Washington D.C., May 7, 2019 – In response to the Ministerial Meeting ending without a Joint Declaration for the first time in nearly 25 years Malte Humpert, The Arctic Institute’s Founder and a Senior Fellow, stated: “The politics of the Trump administration have undoubtedly arrived in the Arctic and present a serious challenge to the cooperative nature and work of the Arctic Council. While one may have hoped that the Arctic could be shielded from this administration’s policies, this is clearly not the case. The politics of Trump have arrived in the region with the aim to ‘Make the Arctic Great Again’.”

“Instead of actionable consensus declarations the Arctic Council is now clearly split as the statement by the Finish chairman indicates. The Trump administration’s denial of climate change has directly affected this Ministerial Meeting and lead to this outcome,” Humpert continued.

“It remains to be seen how this turn of events will affect the future work of the Council. This is especially relevant as countries like Russia and China would likely not be opposed to a weaker Arctic Council and would seek out opportunities to moving discussions about the future of the region to some other international forum where they are less bound or constricted by the existing framework. In that sense, the US’ actions today may prove to be counterproductive as a weaker Arctic Council can not be in the interest of the US,” Humpert concluded.

The Arctic Institute’s President and Managing Director, Dr. Victoria Herrmann, explained: “The Trump Administration’s willful negligence of climate change impacts on the lives of America’s northernmost citizens is a far greater threat to our national interests than Chinese and Russian ambitions in the region combined.”

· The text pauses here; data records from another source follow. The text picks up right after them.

(** X12: when the price parses to a zero, an infinity or NaN, every
    projection of both scenarios is that same value. *)
Theorem degenerate_price_is_own_projection s now r h :
  allFilled (formData s) = true -> In h horizons ->
  degenerate (parsedPrice (formData s)) = true ->
  exists g,
    goods (handleSubmit now r s) = goods s ++ [g] /\
    up (predictions g) !! h = Some (currentPrice g) /\
    down (predictions g) !! h = Some (currentPrice g).
Proof.
  intros Hall Hh Hdeg.
  exists (newGoods (formData s) now r).
  rewrite (handleSubmit_accepted now r s Hall).
  cbn [goods newGoods predictions currentPrice].
  destruct (predictions_lookup (formData s) h Hh) as [Hu Hd].
  rewrite Hu, Hd.
  destruct (parsedPrice (formData s)) as [sx|sx| |sx mx ex]; try done;
    by destruct sx.
Qed.

Lemma degenerate_price_is_own_projection_witness :
  allFilled (formData (typed "5" "0")) = true /\ In 60 horizons /\
  degenerate (parsedPrice (formData (typed "5" "0"))) = true /\
  exists g,
    goods (handleSubmit 0 highDraws (typed "5" "0")) = goods (typed "5" "0") ++ [g] /\
    up (predictions g) !! 60 = Some (currentPrice g) /\
    down (predictions g) !! 60 = Some (currentPrice g).
Proof.
  split; [reflexivity|]. split; [simpl; tauto|]. split; [reflexivity|].
  apply (degenerate_price_is_own_projection (typed "5" "0") 0 highDraws 60);
    [reflexivity|simpl; tauto|reflexivity].
Defined.

End Signs.

(** ** The supplier table *)

Section SupplierTable.

Import JS GoodsManagement GoodsView Samples.

(** X13: an accepted submission adds one row at the end of the supplier
    table; it shows the submitted supplier name, and its chips follow the
    draws: Good/success when the first exceeds 0.3 and Poor/error
    otherwise, High/success or Low/error around 0.2 for the second,
    Low/success or High/error around 0.4 for the third. *)
Theorem accepted_submission_adds_row s now r :
  allFilled (formData s) = true ->
  exists row,
    supplierTable (handleSubmit now r s) = supplierTable s ++ [row] /\
    supplierCell row = formData s !! "supplierName" /\
    onTimeChip row =
      (if gt (draw1 r) lit_0_3
       then {| label := "Good"; color := "success" |}
       else {| label := "Poor"; color := "error" |}) /\
    qualityChip row =
      (if gt (draw2 r) lit_0_2
       then {| label := "High"; color := "success" |}
       else {| label := "Low"; color := "error" |}) /\
    riskChip row =
      (if gt (draw3 r) lit_0_4
       then {| label := "Low"; color := "success" |}
       else {| label := "High"; color := "error" |}).
Proof.
  intros Hall. exists (supplierRow (newGoods (formData s) now r)).
  unfold supplierTable. rewrite (handleSubmit_accepted now r s Hall).
  cbn [goods]. rewrite map_app. split; [done|].
  unfold supplierRow, getSupplierRiskColor.
  cbn [newGoods fields supplierPerformance makeSupplierPerformance
       onTimeDelivery qualityScore riskLevel supplierCell onTimeChip
       qualityChip riskChip].
  split; [done|].
  destruct (gt (draw1 r) lit_0_3), (gt (draw2 r) lit_0_2), (gt (draw3 r) lit_0_4);
    done.
Qed.

Lemma accepted_submission_adds_row_witness :
  allFilled (formData (typed "5" "10")) = true /\
  exists row,
    supplierTable (handleSubmit 0 lowDraws (typed "5" "10")) =
      supplierTable (typed "5" "10") ++ [row] /\
    supplierCell row = Some "Acme" /\
    riskChip row = {| label := "High"; color := "error" |}.
Proof.
  split; [reflexivity|].
  destruct (accepted_submission_adds_row (typed "5" "10") 0 lowDraws eq_refl)
    as (row & Ht & Hc & _ & _ & Hr).
  exists row. split; [exact Ht|]. split; [exact Hc|exact Hr].
Defined.

(** X14: every row the supplier table ever shows has a non-empty
    supplier name and chips whose colour agrees with their label:
    Good/success or Poor/error, High/success or Low/error, and for the risk
    Low/success or High/error. *)
Theorem supplier_table_rows evs row :
  In row (supplierTable (run initial evs)) ->
  (exists name, supplierCell row = Some name /\ name <> "") /\
  (onTimeChip row = {| label := "Good"; color := "success" |} \/
   onTimeChip row = {| label := "Poor"; color := "error" |}) /\
  (qualityChip row = {| label := "High"; color := "success" |} \/
   qualityChip row = {| label := "Low"; color := "error" |}) /\
  (riskChip row = {| label := "Low"; color := "success" |} \/
   riskChip row = {| label := "High"; color := "error" |}).
Proof.
  unfold supplierTable. intros Hrow.
  apply in_map_iff in Hrow as (g & <- & Hg).
  destruct (stored_record_origin evs g Hg) as (fd & now & r & Hall & ->).
  unfold supplierRow, getSupplierRiskColor.
  cbn [supplierCell onTimeChip qualityChip riskChip newGoods fields
       supplierPerformance makeSupplierPerformance onTimeDelivery
       qualityScore riskLevel].
  split.
  { apply (proj1 (allFilled_spec _) Hall). simpl. tauto. }
  destruct (gt (draw1 r) lit_0_3), (gt (draw2 r) lit_0_2), (gt (draw3 r) lit_0_4);
    auto.
Qed.

Lemma supplier_table_rows_witness :
  In (supplierRow (newGoods (formData (typed "5" "10")) 0 highDraws))
     (supplierTable (run initial (filling "5" "10" ++ [Submit 0 highDraws]))) /\
  exists name,
    supplierCell (supplierRow (newGoods (formData (typed "5" "10")) 0 highDraws)) =
      Some name /\ name <> "".
Proof.
  split; [vm_compute; left; reflexivity|].
  apply (supplier_table_rows (filling "5" "10" ++ [Submit 0 highDraws])).
  vm_compute. left. reflexivity.
Defined.

End SupplierTable.

(** ** Time series analysis: requests and results *)

Section Analysis.

Import JS TimeSeries.

Lemma ts_run_invariant (P : State -> Prop) :
  (forall s ev, P s -> P (step s ev)) ->
  forall evs s, P s -> P (run s evs).
Proof.
  intros Hstep evs. induction evs as [|ev evs IH]; intros s Hs; simpl; auto.
Qed.

Lemma errorMessage_truthy err : truthy (errorMessage err) = true.
Proof.
  unfold errorMessage. by destruct (truthy (serverError err)) eqn:E.
Qed.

She further added: “Such aggressive behavior by the U.S. is not only a national embarrassment in an international forum known for its steadfast cooperation; it also puts the Arctic Council on a course of dangerous uncertainty without a mandate for addressing the region’s most perilous challenge.”

“Ultimately, the seven other Arctic nation states will move forward to act on climate change without the U.S. Canada, Iceland, Denmark, Norway, Finland, Sweden, and even Russia will commit resources for resilient infrastructure and adaptation to ensure the safety of their Arctic residents from the impacts we can no longer avoid,” Herrmann concluded.